▸ TASK DESCRIPTION:
Every line of the following records that includes "Instance" should be copied.

Segment Start: SUPPLIED RECORDS

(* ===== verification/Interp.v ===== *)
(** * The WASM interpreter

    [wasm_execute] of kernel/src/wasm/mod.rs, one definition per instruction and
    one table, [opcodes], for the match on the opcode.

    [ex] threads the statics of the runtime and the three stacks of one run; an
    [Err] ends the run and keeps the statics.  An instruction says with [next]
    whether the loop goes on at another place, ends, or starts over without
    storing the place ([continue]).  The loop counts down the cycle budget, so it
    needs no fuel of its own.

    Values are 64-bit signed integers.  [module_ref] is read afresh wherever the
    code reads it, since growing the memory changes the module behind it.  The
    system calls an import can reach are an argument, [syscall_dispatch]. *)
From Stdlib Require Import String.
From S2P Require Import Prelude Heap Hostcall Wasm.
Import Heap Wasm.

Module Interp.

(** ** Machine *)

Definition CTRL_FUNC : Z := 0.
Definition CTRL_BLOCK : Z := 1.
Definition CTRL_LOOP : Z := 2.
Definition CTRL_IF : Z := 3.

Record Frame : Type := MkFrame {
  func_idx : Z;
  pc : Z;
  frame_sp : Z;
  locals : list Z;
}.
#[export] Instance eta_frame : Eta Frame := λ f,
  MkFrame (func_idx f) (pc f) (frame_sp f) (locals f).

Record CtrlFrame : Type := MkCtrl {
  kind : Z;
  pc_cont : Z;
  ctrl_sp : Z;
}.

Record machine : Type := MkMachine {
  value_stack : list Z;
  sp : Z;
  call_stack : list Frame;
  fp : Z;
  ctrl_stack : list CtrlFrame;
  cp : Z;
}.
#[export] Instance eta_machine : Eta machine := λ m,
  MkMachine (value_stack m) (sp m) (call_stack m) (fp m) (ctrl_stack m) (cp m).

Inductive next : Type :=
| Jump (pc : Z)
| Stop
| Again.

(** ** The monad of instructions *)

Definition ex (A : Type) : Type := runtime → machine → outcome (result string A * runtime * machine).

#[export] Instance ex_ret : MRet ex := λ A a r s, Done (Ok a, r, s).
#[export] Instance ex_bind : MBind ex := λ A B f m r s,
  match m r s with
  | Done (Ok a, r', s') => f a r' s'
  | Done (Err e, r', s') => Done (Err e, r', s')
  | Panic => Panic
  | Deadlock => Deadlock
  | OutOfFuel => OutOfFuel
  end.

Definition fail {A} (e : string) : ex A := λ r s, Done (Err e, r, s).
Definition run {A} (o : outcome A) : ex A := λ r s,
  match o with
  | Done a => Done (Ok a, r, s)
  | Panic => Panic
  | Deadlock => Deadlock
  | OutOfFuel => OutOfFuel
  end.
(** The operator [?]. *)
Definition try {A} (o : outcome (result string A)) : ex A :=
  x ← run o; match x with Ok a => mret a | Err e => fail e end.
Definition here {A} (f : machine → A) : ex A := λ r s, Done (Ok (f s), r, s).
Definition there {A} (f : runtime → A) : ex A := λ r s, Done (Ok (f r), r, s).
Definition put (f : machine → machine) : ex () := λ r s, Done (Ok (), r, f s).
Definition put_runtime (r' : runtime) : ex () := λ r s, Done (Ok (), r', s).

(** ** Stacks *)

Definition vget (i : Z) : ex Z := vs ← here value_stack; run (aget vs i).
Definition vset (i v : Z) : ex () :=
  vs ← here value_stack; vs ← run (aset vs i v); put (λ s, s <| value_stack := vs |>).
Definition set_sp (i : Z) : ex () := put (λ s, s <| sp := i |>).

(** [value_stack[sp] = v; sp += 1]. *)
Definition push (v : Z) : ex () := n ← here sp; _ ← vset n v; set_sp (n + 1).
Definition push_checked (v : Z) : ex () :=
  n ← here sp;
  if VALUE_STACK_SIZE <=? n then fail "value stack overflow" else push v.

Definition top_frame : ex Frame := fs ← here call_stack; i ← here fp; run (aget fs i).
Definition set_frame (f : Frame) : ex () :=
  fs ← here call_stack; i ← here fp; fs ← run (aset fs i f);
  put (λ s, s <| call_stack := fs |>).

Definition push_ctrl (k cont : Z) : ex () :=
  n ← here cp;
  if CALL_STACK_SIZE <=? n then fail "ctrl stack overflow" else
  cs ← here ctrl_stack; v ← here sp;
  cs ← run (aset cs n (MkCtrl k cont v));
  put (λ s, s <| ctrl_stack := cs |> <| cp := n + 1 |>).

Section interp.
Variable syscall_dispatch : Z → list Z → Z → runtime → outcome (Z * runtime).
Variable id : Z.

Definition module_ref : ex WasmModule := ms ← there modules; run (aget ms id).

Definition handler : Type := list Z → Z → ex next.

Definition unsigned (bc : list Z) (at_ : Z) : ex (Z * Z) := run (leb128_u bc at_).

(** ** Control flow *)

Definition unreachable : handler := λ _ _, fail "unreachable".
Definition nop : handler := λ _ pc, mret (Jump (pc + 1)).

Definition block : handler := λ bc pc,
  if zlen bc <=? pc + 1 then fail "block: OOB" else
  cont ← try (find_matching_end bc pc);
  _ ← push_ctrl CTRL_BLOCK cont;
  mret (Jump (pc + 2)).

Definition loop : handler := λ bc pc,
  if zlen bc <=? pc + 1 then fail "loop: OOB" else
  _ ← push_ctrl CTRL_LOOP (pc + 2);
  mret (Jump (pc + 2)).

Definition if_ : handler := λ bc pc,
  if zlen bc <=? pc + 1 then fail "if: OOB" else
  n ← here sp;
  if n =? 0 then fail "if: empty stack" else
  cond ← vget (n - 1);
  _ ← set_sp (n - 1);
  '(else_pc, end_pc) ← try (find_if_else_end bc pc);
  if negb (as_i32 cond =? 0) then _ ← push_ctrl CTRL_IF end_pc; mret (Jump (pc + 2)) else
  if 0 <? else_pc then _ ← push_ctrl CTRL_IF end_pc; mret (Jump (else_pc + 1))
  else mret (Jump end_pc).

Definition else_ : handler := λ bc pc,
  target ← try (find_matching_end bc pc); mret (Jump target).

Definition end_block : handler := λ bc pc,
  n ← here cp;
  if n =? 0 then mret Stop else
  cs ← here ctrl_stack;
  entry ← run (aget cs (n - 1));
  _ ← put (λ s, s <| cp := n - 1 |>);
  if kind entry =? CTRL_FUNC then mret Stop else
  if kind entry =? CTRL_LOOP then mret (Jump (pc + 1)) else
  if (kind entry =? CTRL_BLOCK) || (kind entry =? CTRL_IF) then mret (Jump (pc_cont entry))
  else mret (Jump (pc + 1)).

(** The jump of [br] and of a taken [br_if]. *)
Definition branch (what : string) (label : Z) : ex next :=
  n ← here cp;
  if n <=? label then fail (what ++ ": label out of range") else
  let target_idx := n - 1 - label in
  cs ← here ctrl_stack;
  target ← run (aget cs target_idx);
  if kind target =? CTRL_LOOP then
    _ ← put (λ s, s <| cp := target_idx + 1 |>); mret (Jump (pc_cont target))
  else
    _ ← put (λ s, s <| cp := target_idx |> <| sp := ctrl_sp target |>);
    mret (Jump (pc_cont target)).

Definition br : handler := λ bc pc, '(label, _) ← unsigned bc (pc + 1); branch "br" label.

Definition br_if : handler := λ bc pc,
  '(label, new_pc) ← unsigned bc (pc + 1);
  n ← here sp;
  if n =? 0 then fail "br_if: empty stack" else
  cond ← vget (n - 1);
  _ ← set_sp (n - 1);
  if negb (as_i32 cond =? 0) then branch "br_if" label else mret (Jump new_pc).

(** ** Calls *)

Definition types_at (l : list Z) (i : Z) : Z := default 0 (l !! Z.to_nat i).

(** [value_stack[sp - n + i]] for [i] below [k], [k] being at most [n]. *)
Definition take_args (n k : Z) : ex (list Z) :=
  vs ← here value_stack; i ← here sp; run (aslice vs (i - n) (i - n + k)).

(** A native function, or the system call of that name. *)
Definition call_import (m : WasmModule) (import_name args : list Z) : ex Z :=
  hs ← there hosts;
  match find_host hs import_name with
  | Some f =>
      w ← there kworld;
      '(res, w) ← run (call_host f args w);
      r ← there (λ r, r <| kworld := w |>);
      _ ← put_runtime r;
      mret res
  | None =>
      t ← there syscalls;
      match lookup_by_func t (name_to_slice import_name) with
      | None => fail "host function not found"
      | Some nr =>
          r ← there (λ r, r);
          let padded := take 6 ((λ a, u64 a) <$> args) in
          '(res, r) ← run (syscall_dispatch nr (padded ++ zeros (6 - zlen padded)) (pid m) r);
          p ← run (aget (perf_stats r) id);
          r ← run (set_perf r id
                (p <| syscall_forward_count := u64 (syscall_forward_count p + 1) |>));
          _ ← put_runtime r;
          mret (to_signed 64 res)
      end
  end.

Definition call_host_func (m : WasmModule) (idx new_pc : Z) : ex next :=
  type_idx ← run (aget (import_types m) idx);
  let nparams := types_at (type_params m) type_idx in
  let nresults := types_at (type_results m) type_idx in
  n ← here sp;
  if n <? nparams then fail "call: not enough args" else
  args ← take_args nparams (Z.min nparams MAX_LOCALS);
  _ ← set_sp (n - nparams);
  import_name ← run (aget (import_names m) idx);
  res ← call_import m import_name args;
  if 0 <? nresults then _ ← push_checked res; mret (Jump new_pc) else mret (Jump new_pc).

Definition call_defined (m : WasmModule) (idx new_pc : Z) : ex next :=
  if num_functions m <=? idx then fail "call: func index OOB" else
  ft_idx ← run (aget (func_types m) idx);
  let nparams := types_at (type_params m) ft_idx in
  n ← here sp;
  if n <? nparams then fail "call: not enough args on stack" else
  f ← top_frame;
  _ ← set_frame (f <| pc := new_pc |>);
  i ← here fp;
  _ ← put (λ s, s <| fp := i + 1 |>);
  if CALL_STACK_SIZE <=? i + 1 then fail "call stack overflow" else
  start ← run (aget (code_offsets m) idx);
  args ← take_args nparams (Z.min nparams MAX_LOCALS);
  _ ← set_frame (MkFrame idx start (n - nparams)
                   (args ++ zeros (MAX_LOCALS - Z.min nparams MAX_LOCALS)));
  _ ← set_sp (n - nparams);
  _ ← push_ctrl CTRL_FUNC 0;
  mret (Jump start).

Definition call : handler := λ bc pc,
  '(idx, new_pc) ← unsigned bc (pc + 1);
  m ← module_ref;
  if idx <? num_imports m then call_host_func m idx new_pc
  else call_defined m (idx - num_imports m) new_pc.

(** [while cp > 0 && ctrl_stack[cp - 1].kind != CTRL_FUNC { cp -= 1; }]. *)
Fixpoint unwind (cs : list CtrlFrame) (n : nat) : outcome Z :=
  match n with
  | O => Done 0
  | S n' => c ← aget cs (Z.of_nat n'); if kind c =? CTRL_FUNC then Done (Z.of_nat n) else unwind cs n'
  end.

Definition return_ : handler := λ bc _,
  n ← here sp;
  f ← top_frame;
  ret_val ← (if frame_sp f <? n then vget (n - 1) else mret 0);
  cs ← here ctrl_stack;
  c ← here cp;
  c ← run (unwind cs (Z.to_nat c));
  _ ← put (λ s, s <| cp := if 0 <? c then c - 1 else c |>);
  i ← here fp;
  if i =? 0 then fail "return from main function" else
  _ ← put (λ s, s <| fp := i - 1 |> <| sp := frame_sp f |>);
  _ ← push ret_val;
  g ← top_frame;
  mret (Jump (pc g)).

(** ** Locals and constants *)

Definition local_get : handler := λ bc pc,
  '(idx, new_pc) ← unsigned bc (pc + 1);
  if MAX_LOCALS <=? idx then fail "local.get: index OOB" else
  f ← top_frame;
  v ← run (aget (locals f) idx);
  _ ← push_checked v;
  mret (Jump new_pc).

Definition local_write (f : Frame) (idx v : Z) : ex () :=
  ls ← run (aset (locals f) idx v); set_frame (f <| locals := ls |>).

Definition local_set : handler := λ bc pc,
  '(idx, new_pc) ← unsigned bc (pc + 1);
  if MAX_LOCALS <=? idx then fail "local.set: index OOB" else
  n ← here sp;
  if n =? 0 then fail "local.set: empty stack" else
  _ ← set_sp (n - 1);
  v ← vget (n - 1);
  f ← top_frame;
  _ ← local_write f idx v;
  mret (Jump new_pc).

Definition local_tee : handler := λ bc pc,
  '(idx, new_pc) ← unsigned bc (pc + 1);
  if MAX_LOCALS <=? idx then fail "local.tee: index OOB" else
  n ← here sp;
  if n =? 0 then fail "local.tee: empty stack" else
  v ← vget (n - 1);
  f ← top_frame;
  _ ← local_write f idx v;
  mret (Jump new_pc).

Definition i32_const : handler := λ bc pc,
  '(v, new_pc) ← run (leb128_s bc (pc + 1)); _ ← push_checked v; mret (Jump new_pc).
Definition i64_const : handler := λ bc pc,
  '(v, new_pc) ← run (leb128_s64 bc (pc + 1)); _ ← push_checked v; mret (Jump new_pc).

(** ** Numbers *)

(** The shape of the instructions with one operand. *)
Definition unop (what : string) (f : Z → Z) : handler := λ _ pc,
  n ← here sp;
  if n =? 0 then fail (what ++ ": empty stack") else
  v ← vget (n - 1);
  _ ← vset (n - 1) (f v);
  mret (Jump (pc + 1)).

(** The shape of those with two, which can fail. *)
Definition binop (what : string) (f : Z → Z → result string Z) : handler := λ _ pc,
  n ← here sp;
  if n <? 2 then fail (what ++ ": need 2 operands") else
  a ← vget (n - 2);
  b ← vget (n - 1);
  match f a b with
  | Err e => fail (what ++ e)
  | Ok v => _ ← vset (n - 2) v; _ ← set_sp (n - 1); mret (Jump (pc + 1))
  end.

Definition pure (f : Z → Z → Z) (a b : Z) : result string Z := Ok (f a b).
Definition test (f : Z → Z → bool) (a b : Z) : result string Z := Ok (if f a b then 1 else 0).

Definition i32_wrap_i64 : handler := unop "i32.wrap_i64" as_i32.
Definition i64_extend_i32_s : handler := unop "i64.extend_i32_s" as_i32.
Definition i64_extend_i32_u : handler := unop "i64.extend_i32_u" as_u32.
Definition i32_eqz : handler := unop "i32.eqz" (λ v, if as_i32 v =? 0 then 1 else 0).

Segment End: SUPPLIED RECORDS

▸ WRITTEN RESPONSE:
#[export] Instance eta_frame : Eta Frame := λ f,
#[export] Instance eta_machine : Eta machine := λ m,
#[export] Instance ex_ret : MRet ex := λ A a r s, Done (Ok a, r, s).
#[export] Instance ex_bind : MBind ex := λ A B f m r s,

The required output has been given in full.